*** Opening of Excerpted records ***

(* ===== verification/ControlServices.v ===== *)
(** * The services run nothing but the transactions of [ControlPlane]

    Every method is an instance of [Drives], so the
    interleavings that [ControlSafety] covers are all the interleavings of the methods:
    the operation that an administrator's method queues is lawful whatever happens
    between its reads and its transaction. *)
From S2P Require Import Prelude GoText Errors Domain DomainSpec Json Sensitive Actor Store.
From S2P Require Import RuntimeProfile ReservationRepo TxFacts CommandRepo DeviceStore Reconcile DeviceOps ImageCatalog.
From S2P Require Import HostCommand HostSelection Completion WarmPool PoolCycle PoolScale IOSSimulator IOSSession Heartbeat PoolSelector.
From S2P Require Import ReservationService Scheduler ServiceFacts FarmSystem FarmSafety.
From S2P Require Import ControlStep PoolMoves SessionMoves ManagementMoves ControlPlane Samples ControlSafety Drives ManagementServices.

(** ** Operations of administrators *)
Section Administrators.
#[local] Hint Opaque GetDevice QueueDeviceOperation UpdateDeviceState begin_operation : typeclass_instances.

#[export] Instance command_key_ro a i k : ReadOnly (operationCommandKey a i k).
Proof. unfold operationCommandKey, digest_text. apply _. Qed.
#[export] Instance request_hash_ro a i k : ReadOnly (operationRequestHash a i k).
Proof. unfold operationRequestHash, digest_text. apply _. Qed.
#[export] Instance structured_hash_ro a i v : ReadOnly (operationStructuredRequestHash a i v).
Proof. unfold operationStructuredRequestHash. apply _. Qed.
#[export] Instance pool_base_ro id : ReadOnly (IsDevicePoolBase id).
Proof. unfold IsDevicePoolBase. apply _. Qed.
#[export] Instance replay_ro d h k t r : ReadOnly (ReplayDeviceOperation d h k t r).
Proof. unfold ReplayDeviceOperation. apply _. Qed.
#[export] Instance ensure_health_ro d to reason now : ReadOnly (ensure_health d to reason now).
Proof. unfold ensure_health. apply _. Qed.
#[export] Instance begin_operation_ro row target reason : ReadOnly (begin_operation row target reason).
Proof. unfold begin_operation. apply _. Qed.
#[export] Instance or_invalid_ro {A} (o : option A) : ReadOnly (or_invalid o).
Proof. destruct o; unfold or_invalid; apply _. Qed.
#[export] Instance rebuild_image_ro d : ReadOnly (rebuild_image_payload d).
Proof. unfold rebuild_image_payload. apply _. Qed.
#[export] Instance replacement_capacity_ro d c t i : ReadOnly (CheckDeviceReplacementCapacity d c t i).
Proof. unfold CheckDeviceReplacementCapacity. apply _. Qed.

Lemma begin_operation_ok row target reason env s a s' :
  begin_operation row target reason env s = (Ok a, s') -> Lifecycle a = target.
Proof.
  unfold begin_operation. intros H. apply bindT_ok in H as (d & s1 & _ & H). apply bindT_ok in H as (now & s2 & _ & H).
  apply bindT_ok in H as (d' & s3 & _ & H). by apply apply_call_ok in H as [(? & _)%Transition_moves _].
Qed.

Lemma Drives_begin {B} row target reason (f : Domain.Device -> Tx B) :
  (forall a, Lifecycle a = target -> Drives (f a)) -> Drives (begin_operation row target reason ≫= f).
Proof. apply Drives_result; [apply _|]. intros env s a s'. apply begin_operation_ok. Qed.

Lemma Drives_queue op : lawful_operation op -> Drives (QueueDeviceOperation op).
Proof.
  intros Hlaw. unfold QueueDeviceOperation. apply Drives_bind; [apply _|]. intros _. apply Drives_map_err.
  by apply (Drives_transaction _ (CtlQueue op)).
Qed.

Lemma Drives_update d l h audit : lawful_state d l -> Drives (UpdateDeviceState d l h audit).
Proof. intros Hlaw. apply Drives_map_err. by apply (Drives_transaction _ (CtlUpdateState d l h audit)). Qed.

(** The operations leave a lifecycle without a holder, or a quarantine, for another
    lifecycle without a holder. *)
Lemma lawful_begin op row a target :
  op_Device op = with_state row a -> op_ExpectedLifecycle op = d_lifecycle row -> Lifecycle a = target ->
  operable (d_lifecycle row) = true -> unheld target = true -> lawful_operation op.
Proof.
  intros Hd He Hl Ho Hu. right. rewrite Hd, He. cbn. rewrite Hl. split; [done|].
  unfold operable in Ho. guards. apply list_elem_of_In in Ho. cbn in Ho. destruct Ho as [<- | [<- | [<- | []]]]; auto.
Qed.

Lemma transition_edge id l h d to reason now env s a s' :
  RestoreDevice id l h = Ok d -> apply_call (Transition d to reason now) env s = (Ok a, s') ->
  Lifecycle a = to /\ has_edge deviceTransitions l to = true.
Proof.
  unfold RestoreDevice, newStateMachine. destruct (identifierPattern id); [|done]. cbn.
  destruct (validDeviceLifecycleStatus l); [|done]. cbn. destruct (validHealthStatus h); [|done].
  intros [= <-] [(? & _ & ?)%Transition_moves _]%apply_call_ok. done.
Qed.

Lemma transition_device_drives id target health reason audit :
  target = DeviceQuarantined \/ target = DeviceProvisioning -> Drives (transitionDevice id target health reason audit).
Proof.
  intros Ht. unfold transitionDevice. apply Drives_guard. intros _. apply Drives_bind; [apply _|]. intros current. cbv zeta.
  apply (Drives_result _ (fun d => RestoreDevice (d_id (dv_row current)) (d_lifecycle (dv_row current)) (d_health (dv_row current)) = Ok d));
    [apply _|by intros ???? [? _]%lift_ok|]. intros d Hd.
  apply Drives_bind; [apply _|]. intros now.
  apply (Drives_result _ (fun a => Lifecycle a = target /\ has_edge deviceTransitions (d_lifecycle (dv_row current)) target = true));
    [apply _|intros ????; by eapply transition_edge|]. intros a [Ha He].
  apply (Drives_result _ (fun b => Lifecycle b = target)); [apply _|intros ???? (_ & -> & _)%ensure_health_ok; done|].
  intros b Hb. apply Drives_update. destruct Ht as [-> | ->]; [by left|right; done].
Qed.

#[export] Instance quarantine_drives id reason actor requestID : Drives (QuarantineDeviceAudited id reason actor requestID).
Proof. unfold QuarantineDeviceAudited. apply Drives_bind; [apply _|]. intros event. apply transition_device_drives. by left. Qed.
#[export] Instance unquarantine_drives id reason actor requestID : Drives (UnquarantineDeviceAudited id reason actor requestID).
Proof. unfold UnquarantineDeviceAudited. apply Drives_bind; [apply _|]. intros event. apply transition_device_drives. by right. Qed.
End Administrators.

(** A queued operation: its reads, the check that the device is operable, the first
    lifecycle of the operation, the queueing. *)
Ltac method_reads :=
  repeat lazymatch goal with
    | |- Drives (guard_or _ _ ≫= _) => apply Drives_guard; intros ?
    | |- Drives (begin_operation _ _ _ ≫= _) => apply Drives_begin; intros ? ?
    | |- Drives (QueueDeviceOperation _) => apply Drives_queue
    | |- Drives (match _ with Some _ => _ | None => _ end) => apply Drives_option; [intros ?; apply _|]
    | |- Drives (if _ then _ else _) => apply Drives_if; [apply _|]
    | |- Drives (_ ≫= _) => apply Drives_bind; [apply _|intros ?; cbv zeta beta]
    end.

#[export] Instance start_stop_drives id reason key op event : Drives (iosSimulatorLifecycle id reason key op event).
Proof.
  unfold iosSimulatorLifecycle. method_reads. right. split; [|by left].
  match goal with H : Lifecycle _ = _ |- _ => unfold DeviceOps.operation, with_state; cbn [op_Device d_lifecycle]; rewrite H end. by destruct (op =? "stop")%string.
Qed.

#[export] Instance restart_drives id reason key audit : Drives (restartDevice id reason key audit).
Proof.
  unfold restartDevice. method_reads. eapply lawful_begin; [reflexivity|reflexivity|done|done|].
  by destruct (d_lifecycle _).
Qed.
Example release_exactly_once_witness :
  Release sample_actor "release-key-1" "reservation-0001" "request-0002" release_input (env_at 500 (Some stuck_stf))
    released_state = (Ok released_view, released_state).
Proof.
  refine (release_exactly_once _ _ _ _ _ _ _ _ _ _ _ active_keyed release_fresh release_sample_ok _ _);
    [reflexivity|discriminate].
Defined.

(** a key names one request.  When a key has been used for a release or an
    extension, using it for the same operation on another reservation, or with other
    parameters (whose digest differs), is refused as a conflict before anything is read
    or written and before any controller is called. *)
Theorem operation_key_conflict (env : Env) (s : St) (actor : Actor) (key id rq : string) (input : ReleaseInput)
    (row : IdempotencyRow) :
  valid_release actor key id rq (TrimSpace (ri_Reason input)) = true ->
  device_idempotency_records (st_db s) !! operation_key (operation_of env actor key id input) = Some row ->
  i_resource_id row <> id
  \/ i_request_hash row <> env_digest env (JObj (release_request id (TrimSpace (ri_Reason input)) (ri_Force input))) ->
  Release actor key id rq input env s = (Fail ResErrConflict, s).
Proof.
  intros Hv Hi Hne. unfold Release, requestHash, mbind, Tx_bind, M_bind. rewrite Hv. cbn [guard_or]. unfold mret at 1, M_ret.
  unfold operation_of in *. cbv zeta. unfold map_err at 1, CheckOperation, get_db, gets, mbind, Tx_bind, M_bind. rewrite Hi.
  replace (same_operation _ row) with false; [done|]. symmetry. unfold same_operation. cbn.
  destruct Hne as [Hne|Hne]; [rewrite andb_false_iff; right|rewrite !andb_false_iff; left; left]; by apply String.eqb_neq.
Qed.
(** [observed_state] computes the specification. *)
Lemma observed_computed current seen out : reportable seen -> observed current seen out -> observed_state current seen = out.
Proof.
  intros (Hseen & _ & _) Ho. unfold observed_state, preserves_stf_health, applies.
  destruct Ho as [Hu|Hf Hq Hr|h Hf Hl Hh|h Hf Hl Hh Hs|h Hf Hh [Hs Hl] Hn].
  - assert (recoveredAutomatically current seen = false) as ->.
    { destruct (recoveredAutomatically current seen) eqn:E; [|done]. apply recovered_spec in E as (E1 & E2 & E3).
      destruct Hu as [?|[?|[_ ?]]]; [congruence|congruence|done]. }
    destruct Hu as [->|[->|[-> _]]]; cbn; by rewrite ?andb_false_r.
  - assert (recoveredAutomatically current seen = true) as -> by by apply recovered_spec.
    destruct Hr as [Hh (reason & Hr & Hout)]. rewrite Hq, Hf, Hr, Hh. cbn.
    apply outage_spec, andb_true_iff in Hout as [_ Hout%negb_true_iff]. rewrite Hout. unfold back_in_service, assignment_state.
    destruct (String.eqb_spec (ds_assignmentTarget current) "busy") as [->|Hb]; [by destruct Hseen as [-> | [-> | ->]]|].
    rewrite (bool_decide_eq_false_2 (_ = "busy"%string)) by done.
    destruct (String.eqb_spec (ds_assignmentTarget current) "reserved") as [->|Hd]; [by destruct Hseen as [-> | [-> | ->]]|].
    rewrite (bool_decide_eq_false_2 (_ = "reserved"%string)) by done. by destruct Hseen as [-> | [-> | ->]].
  - apply health_after_spec in Hh. rewrite recovered_elsewhere, Hf by (by destruct Hl as [-> | [-> | ->]]).
    assert (bool_decide (ds_lifecycle current = DeviceReserved) || bool_decide (ds_lifecycle current = DeviceBusy)
            || bool_decide (ds_lifecycle current = DeviceRecycling) = true) as -> by (by destruct Hl as [-> | [-> | ->]]).
    rewrite (bool_decide_eq_false_2 (_ = DeviceQuarantined)), (bool_decide_eq_false_2 (_ = DeviceDeleted)) by (by destruct Hl as [-> | [-> | ->]]).
    cbn. by rewrite Hh.
  - apply health_after_spec in Hh. rewrite recovered_elsewhere, Hf by (by destruct Hl as [-> | [-> | [-> | ->]]]).
    rewrite (bool_decide_eq_false_2 (_ = DeviceQuarantined)), (bool_decide_eq_false_2 (_ = DeviceDeleted)),
      (bool_decide_eq_false_2 (_ = DeviceReserved)), (bool_decide_eq_false_2 (_ = DeviceBusy)), (bool_decide_eq_false_2 (_ = DeviceRecycling))
      by (by destruct Hl as [-> | [-> | [-> | ->]]]).
    cbn [negb orb andb]. rewrite <-Hh.
    destruct (bool_decide (ob_lifecycle seen = DeviceReady) && starting (ds_lifecycle current)) eqn:E; [|done].
    apply andb_true_iff in E as [E1%bool_decide_eq_true E2]. rewrite Hs; [done|]. split; [done|].
    unfold starting in E2. rewrite !orb_true_iff, !bool_decide_eq_true in E2. tauto.
  - apply health_after_spec in Hh. rewrite recovered_elsewhere, Hf by (by destruct Hl as [-> | [-> | ->]]).
    rewrite (bool_decide_eq_false_2 (_ = DeviceQuarantined)), (bool_decide_eq_false_2 (_ = DeviceDeleted)),
      (bool_decide_eq_false_2 (_ = DeviceReserved)), (bool_decide_eq_false_2 (_ = DeviceBusy)), (bool_decide_eq_false_2 (_ = DeviceRecycling))
      by (by destruct Hl as [-> | [-> | ->]]).
    cbn [negb orb andb]. rewrite <-Hh, Hs, (bool_decide_eq_false_2 (h = _)) by done. by destruct Hl as [-> | [-> | ->]].
Qed.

*** Close of Excerpted records ***

Which lines of the records above hold the word "UpdateDeviceState"? Copy each one out.

▶ Result
#[local] Hint Opaque GetDevice QueueDeviceOperation UpdateDeviceState begin_operation : typeclass_instances.
Lemma Drives_update d l h audit : lawful_state d l -> Drives (UpdateDeviceState d l h audit).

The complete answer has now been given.